The trial at school over the spring and summer term in Year 3 went really well, with some better-than-expected progress, especially in the middle-ability group of children. This was possibly because this group suddenly had much more individual input from an adult. We think that’s what had the impact anyway.
As mentioned previously, the approach relies on focused learning objectives and tight success criteria. We use a table, which children stick in their books, which includes L.O.; success criteria; peer/self assessment tick boxes; teacher tick boxes; and next steps/challenge/discussion area. Sounds like a lot, but really isn’t! The one below is one we were tweaking in a recent staff meeting. This, aligned with dot marking, challenge marking* and next steps marking is the basis of all our feedback in English and Maths. It’s nothing earth-shattering, or particularly innovative, or radical in its approach.

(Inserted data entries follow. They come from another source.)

(** [r] is the first key of [l] that satisfies [P], or no key does. *)
Definition first_key (P : bytes -> Prop) (l : list bytes) (r : option bytes) : Prop :=
  match r with
  | Some k => k ∈ l /\ P k /\ forall k', k' ∈ l -> P k' -> bytes_le k k'
  | None => forall k', k' ∈ l -> ~ P k'
  end.
Definition last_key (P : bytes -> Prop) (l : list bytes) (r : option bytes) : Prop :=
  match r with
  | Some k => k ∈ l /\ P k /\ forall k', k' ∈ l -> P k' -> bytes_le k' k
  | None => forall k', k' ∈ l -> ~ P k'
  end.

(** What the backend relies on: a write is atomic and visible to later reads,
    iteration is in key order, compaction changes no content, and deleting files
    in a range removes nothing outside of the range. *)
Class RocksDBOk (D : Type) `{RocksDB D} : Prop := {
  rocksdb_write_get sync ops d d' k :
    rocksdb_write sync ops d = Some d' ->
    rocksdb_get d' k = wb_run ops (rocksdb_get d) k;
  rocksdb_keys_spec d k : k ∈ rocksdb_keys d <-> is_Some (rocksdb_get d k);
  rocksdb_iter_seek_spec d k :
    first_key (bytes_le k) (rocksdb_keys d) (rocksdb_iter_seek d k);
  rocksdb_iter_next_spec d k :
    first_key (bytes_lt k) (rocksdb_keys d) (rocksdb_iter_next d k);
  rocksdb_iter_prev_spec d k :
    last_key (fun k' => bytes_lt k' k) (rocksdb_keys d) (rocksdb_iter_prev d k);
  rocksdb_compact_get a b d k : rocksdb_get (rocksdb_compact_range a b d) k = rocksdb_get d k;
  rocksdb_delete_file_get a b d k :
    rocksdb_get (rocksdb_delete_file_in_range a b d) k = rocksdb_get d k \/
    (rocksdb_get (rocksdb_delete_file_in_range a b d) k = None
     /\ bytes_le a k /\ bytes_le k b);
  rocksdb_checkpoint_get d d' k :
    rocksdb_checkpoint_create d = Some d' -> rocksdb_get d' k = rocksdb_get d k;
  rocksdb_open_get create d d' k :
    rocksdb_open create (Some d) = Some d' -> rocksdb_get d' k = rocksdb_get d k;
  rocksdb_open_cf_get create names d d' hs k :
    rocksdb_open_column_families create names (Some d) = Some (d', hs) ->
    rocksdb_get d' k = rocksdb_get d k;
  rocksdb_open_new create d' k :
    rocksdb_open create None = Some d' -> create = true /\ rocksdb_get d' k = None;
  rocksdb_open_cf_new create names d' hs k :
    rocksdb_open_column_families create names None = Some (d', hs) ->
    create = true /\ rocksdb_get d' k = None;
}.

(** Helpers of niova-core and libuuid. *)
Class NiovaUtil := {
  (* the return code and the value *)
  niova_string_to_unsigned_long_long : bytes -> Z * Z;
  (* the value, or no number *)
  niova_parse_comma_delimited_uint_string : bytes -> Z * Z;
  (* the position of the last such character, or a negative number *)
  niova_string_find_last_instance_of_char : bytes -> byte -> Z;
  uuid_unparse : uuid -> bytes;
  uuid_parse : bytes -> option uuid;
}.

(** A number is read up to its first non-digit; a uuid prints as 36 characters,
    the first of them a hexadecimal digit, and parses back. *)
Definition isxdigit (b : byte) : bool :=
  isdigit b || ((65 <=? Z_of_byte b) && (Z_of_byte b <=? 70))
  || ((97 <=? Z_of_byte b) && (Z_of_byte b <=? 102)).
Class NiovaUtilOk `{NiovaUtil} : Prop := {
  string_to_ull_digits n z c rest :
    0 <= z < 10 ^ Z.of_nat n -> (0 < n <= 19)%nat -> isdigit c = false ->
    niova_string_to_unsigned_long_long (dec_digits n z ++ c :: rest) = (0, z);
  uuid_unparse_length u : length (uuid_unparse u) = 36%nat;
  uuid_parse_unparse u : 0 <= u < 2 ^ 128 -> uuid_parse (uuid_unparse u) = Some u;
  uuid_parse_head c l u : uuid_parse (c :: l) = Some u -> isxdigit c = true;
}.

(** ** The handle *)
Record raft_server_rocksdb_cf_table := {
  rsrcfe_cf_names : list bytes;
  rsrcfe_cf_handles : list Z; (* 0: NULL *)
}.

(** [rir_options] is the create_if_missing option once the options exist; the
    booleans tell whether the pointer is set.  The write batch is empty between
    operations: each of them clears it, fills it, writes it and clears it. *)
Record raft_instance_rocks_db (D : Type) := {
  rir_log_fd : Z;
  rir_db : option D;
  rir_options : option bool;
  rir_writeoptions_sync : bool;
  rir_writeoptions_async : bool;
  rir_readoptions : bool;
  rir_writebatch : bool;
  rir_cf_table : option raft_server_rocksdb_cf_table;
}.
Arguments rir_log_fd {D}.
Arguments rir_db {D}.
Arguments rir_options {D}.
Arguments rir_writeoptions_sync {D}.
Arguments rir_writeoptions_async {D}.
Arguments rir_readoptions {D}.
Arguments rir_writebatch {D}.
Arguments rir_cf_table {D}.
#[export] Instance eta_rir D : Eta (raft_instance_rocks_db D) := fun r =>
  {| rir_log_fd := rir_log_fd r; rir_db := rir_db r; rir_options := rir_options r;
     rir_writeoptions_sync := rir_writeoptions_sync r;
     rir_writeoptions_async := rir_writeoptions_async r;
     rir_readoptions := rir_readoptions r; rir_writebatch := rir_writebatch r;
     rir_cf_table := rir_cf_table r |}.

(** A directory, a plain file or the directory of a database, by path name. *)
Inductive fs_node (D : Type) := FsDir | FsFile | FsDb (d : D).
Arguments FsDir {D}.
Arguments FsFile {D}.
Arguments FsDb {D}.

(** The backend's state: ri->ri_backend_arg, the file system and the number of
    open directory descriptors.  The content of an open database is in the handle
    and goes back to its directory [rs_db_path] on close. *)
Record rocks_state (D : Type) := {
  ri_backend_arg : option (raft_instance_rocks_db D);
  rs_fs : gmap bytes (fs_node D);
  rs_db_path : bytes;
  rs_open_fds : Z;
}.
Arguments ri_backend_arg {D}.
Arguments rs_fs {D}.
Arguments rs_db_path {D}.
Arguments rs_open_fds {D}.
#[export] Instance eta_rocks_state D : Eta (rocks_state D) := fun r =>
  {| ri_backend_arg := ri_backend_arg r; rs_fs := rs_fs r; rs_db_path := rs_db_path r;
     rs_open_fds := rs_open_fds r |}.

Section rocks.
Context `{NC : NiovaCore} {D : Type} `{RD : RocksDB D} `{NU : NiovaUtil}.

Definition rsbr_ri_to_rirdb (ri : raft_instance) (st : rocks_state D) :
  option (raft_instance_rocks_db D) :=
  rir ← ri_backend_arg st;
  if bool_decide (ri_proc_state ri = RAFT_PROC_STATE_RUNNING)
     && negb (rir_writeoptions_sync rir && rir_writeoptions_async rir
              && rir_writebatch rir && rir_readoptions rir)
  then None else Some rir.

Definition rsbr_ri_to_rocksdb (ri : raft_instance) (st : rocks_state D) : option D :=
  rir ← rsbr_ri_to_rirdb ri st; rir_db rir.

(** rocksdb_write() with the synchronous or the asynchronous options; an error
    is fatal to every caller. *)
Definition rir_write (sync : bool) (ops : list wb_op) (rir : raft_instance_rocks_db D) :
  option (raft_instance_rocks_db D) :=
  if rir_writebatch rir
     && (if sync then rir_writeoptions_sync rir else rir_writeoptions_async rir)
  then
    d ← rir_db rir;
    d' ← rocksdb_write sync ops d;
    Some (rir <| rir_db := Some d' |>)
  else None.

Definition rs_write (sync : bool) (ops : list wb_op) (ri : raft_instance)
    (st : rocks_state D) : option (rocks_state D) :=
  rir ← rsbr_ri_to_rirdb ri st;
  rir' ← rir_write sync ops rir;
  Some (st <| ri_backend_arg := Some rir' |>).

(** ** Iterators *)
Definition rsbr_create_iterator (rir : raft_instance_rocks_db D) : option D :=
  if rir_readoptions rir
  then d ← rir_db rir; if rocksdb_create_iterator d then Some d else None
  else None.

Definition rsbr_iter_check_error (d : D) (iter : option bytes) (expect_valid : bool) : Z :=
  if rocksdb_iter_get_error d then - EIO
  else if Bool.eqb (bool_decide (is_Some iter)) expect_valid then 0
  else if expect_valid then - ENOENT else - EEXIST.

Definition rsbr_iter_seek (d : D) (seek_str : bytes) (expect_valid : bool) :
  Z * option bytes :=
  if slen seek_str =? 0 then (- EINVAL, None)
  else
    let iter := rocksdb_iter_seek d seek_str in
    (rsbr_iter_check_error d iter expect_valid, iter).

Definition rsbr_iter_next_or_prev (d : D) (iter : bytes) (expect_valid next_or_prev : bool) :
  Z * option bytes :=
  let iter' := if next_or_prev then rocksdb_iter_next d iter else rocksdb_iter_prev d iter in
  (rsbr_iter_check_error d iter' expect_valid, iter').

Definition rsbr_string_matches_iter_key (s iter_key : bytes) (exact_len : bool) : bool :=
  if (exact_len && negb (slen s =? slen iter_key)) || negb (prefix_of s iter_key)
  then false else true.

(** ** Encodings *)
Definition sizeof_raft_last_applied : Z := 32.
Definition rla_bytes (la : raft_last_applied) : bytes :=
  le_bytes 8 (rla_idx la) ++ le_bytes 4 (rla_sub_idx la) ++ le_bytes 4 (rla_sub_idx_max la)
  ++ le_bytes 8 (rla_synced_idx la) ++ le_bytes 4 (rla_cumulative_crc la)
  ++ le_bytes 4 (rla_kv_cumulative_crc la).
Definition rla_of_bytes (l : bytes) : raft_last_applied :=
  let fld off w := le_val (take w (drop off l)) in
  {| rla_idx := s64 (fld 0%nat 8%nat); rla_sub_idx := fld 8%nat 4%nat;
     rla_sub_idx_max := fld 12%nat 4%nat; rla_synced_idx := s64 (fld 16%nat 8%nat);
     rla_cumulative_crc := fld 24%nat 4%nat; rla_kv_cumulative_crc := fld 28%nat 4%nat |}.
Definition uuid_bytes (u : uuid) : bytes := le_bytes 16 u.
Definition timespec_bytes (t : timespec) : bytes :=
  le_bytes 8 (t / 10 ^ 9) ++ le_bytes 8 (t mod 10 ^ 9).

(** What memcpy() leaves in a buffer. *)
Definition memcpy (dst src : bytes) : bytes := src ++ drop (length src) dst.

(** ** Writing *)
Definition supp_op (supp : raft_net_wr_supp) : wb_op :=
  match rnws_op supp with
  | RAFT_NET_WR_SUPP_OP_DELETE =>
      if negb (rnws_handle supp =? 0)
      then rocksdb_writebatch_delete_cf (rnws_handle supp) (rnws_key supp)
      else rocksdb_writebatch_delete (rnws_key supp)
  | RAFT_NET_WR_SUPP_OP_WRITE =>
      if negb (rnws_handle supp =? 0)
      then rocksdb_writebatch_put_cf (rnws_handle supp) (rnws_key supp) (rnws_value supp)
      else rocksdb_writebatch_put (rnws_key supp) (rnws_value supp)
  end.
Definition rsbr_write_supplements_put (ws : option raft_net_sm_write_supplements)
    (wb : list wb_op) : list wb_op :=
  match ws with
  | None => wb
  | Some ws => wb ++ map supp_op (rnsws_ws ws)
  end.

A simple A4 sheet is used by staff to record any specific next steps for children that they might need the next day and this obviously informs planning. Planning – ah, that’s where we’re off next. I’ll let you know how we get on with that one too.
What I’ve loved about this is the fact that staff have embraced the approach, although some will admit to finding it difficult to get used to, and are constantly coming up with new ways to develop the approach to make it work even more effectively. We have come a long way since first discussing the idea, and I am convinced that this is a much better way of giving effective feedback than any triple-marking, funny-coloured-highlighting-codes-thingy, dialogic (I didn’t even know what that was until earlier) marking strategy. And it gives our staff a much, much better work-life balance than before. And that’s worth it on it’s own.